Ahrensburg. Grüne fordern fairen Umgang mit Stabsstellen-Leiterin. WAB und FDP gegen neuen Posten eines Stadtmanagers. CDU lehnt GmbH-Gründung ab.

und Janina Heinemann

Es ist ein mit Konflikten beladenes Thema, das Politik, Kaufleute und Verwaltung seit Jahren beschäftigt. Und es ist eines dieser Themen, bei dem die Stadt auf der Stelle zu treten scheint: das Stadtmarketing. Also das Vorhaben, mit dem sich die Schlossstadt nach außen besser zu verkaufen soll als bisher. Durch das die Innenstadt gestärkt, Kunden und Kaufkraft gebunden, Leerstände im Einzelhandel minimiert werden sollen. Doch Projekt droht – zumindest in seiner bisher geplanten Form – zu scheitern. In der Politik mehren sich kritische Stimmen von Stadtverordneten. Die Grünen wollen die Notbremse ziehen, bevor noch mehr Geld fließt. Die CDU will das Stadtmarketing in die Hände eines noch zu gründenden Vereins legen.

Das Thema verspricht Spannung bei der Sitzung des Hauptausschusses am Montag, 19. November. Im nichtöffentlichen Teil kommt nach Informationen des Abendblattes im Peter-Rantzau-Haus eine heikle Personalie ins Gespräch. Dabei geht es um die Leiterin der Stabsstelle strategische Stadtentwicklung, Angelika Andres.
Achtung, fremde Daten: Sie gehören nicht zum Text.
Definition normalizeOperationalCoreConfig (raw : bytes) : result string bytes :=
  if TrimSpace (string_of_list_ascii raw) =s "" then Err "core configuration is empty"%string
  else
    match Decode raw with
    | None => Err "json"%string
    | Some (root, rest) =>
        if negb (at_end rest) then Err "core configuration has trailing content"%string
        else
          match root with
          | JObj object => Ok (Marshal (JObj (normalize object)))
          | _ => Err "core configuration root must be a JSON object"%string
          end
    end.

Definition operationalCoreConfigDigest (raw : bytes) : result string string :=
  let? normalized := normalizeOperationalCoreConfig raw in Ok (sha256hex normalized).

(** Two configurations that differ in runtime-only metadata only. *)
Definition coreRuntimeMetadataOnlyChange (previous next : bytes) : result string bool :=
  match previous, next with
  | [], _ | _, [] => Ok false
  | _, _ =>
      let? p := normalizeOperationalCoreConfig previous in
      let? n := normalizeOperationalCoreConfig next in
      if negb (bool_decide (p = n)) then Ok false
      else Ok (negb (TrimSpace (string_of_list_ascii previous) =s TrimSpace (string_of_list_ascii next)))
  end.

End Digest.

(** ** What a normal form retains *)

Lemma members_obj (m : obj) : obj_members (Some (JObj m)) = m.
Proof. done. Qed.

Lemma as_obj_Some j m : as_obj j = Some m -> j = Some (JObj m).
Proof. destruct j as [[] |]; cbn; congruence. Qed.
Lemma ssh_revocation_needs_no_kernel_witness :
  exists o w', applyAuthorization lost_env (Some alice_lease) both_serving = ((o, Some AEUnreachable), w') /\
    exists latest, st_lease (ln_store w') = Some latest /\ granted latest "key" sample_now.
Proof.
  destruct (applyAuthorization _ _ _) as [[o err] w'] eqn:E. pose proof (f_equal snd E) as Ew. cbn [snd] in Ew.
  assert (err = Some AEUnreachable) as -> by (apply (f_equal (fun r => snd (fst r))) in E; cbn [fst snd] in E; rewrite <- E; by_compute).
  exists o, w'. split; [reflexivity |].
  assert (ln_ssh w' = Some serving_manager) as Hm by (rewrite <- Ew; by_compute).
  destruct (ssh_revocation_needs_no_kernel lost_env alice_lease both_serving o (Some AEUnreachable) w' serving_manager 1 serving 5 "alice"
    E ltac:(discriminate) Hm eq_refl) as (latest & c & Hl & _ & Hc & Hg & _).
  { split; [reflexivity | by_compute]. }
  exists latest. split; [exact Hl |]. change (in_auth serving !! "alice"%string = Some c) in Hc.
  vm_compute in Hc. injection Hc as <-. exact Hg.
Defined.

End Witnesses.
Also um die Mitarbeiterin der Verwaltung, die Bürgermeister Michael Sarach nach vier Jahren als Chefin des Bauamtes absetzte und ihr mit der Spitze der Stabsstelle notgedrungen und „gemäß Dienstrecht eine amtsangemessene Weiterbeschäftigung“ ermöglichte, wie er einst sagte.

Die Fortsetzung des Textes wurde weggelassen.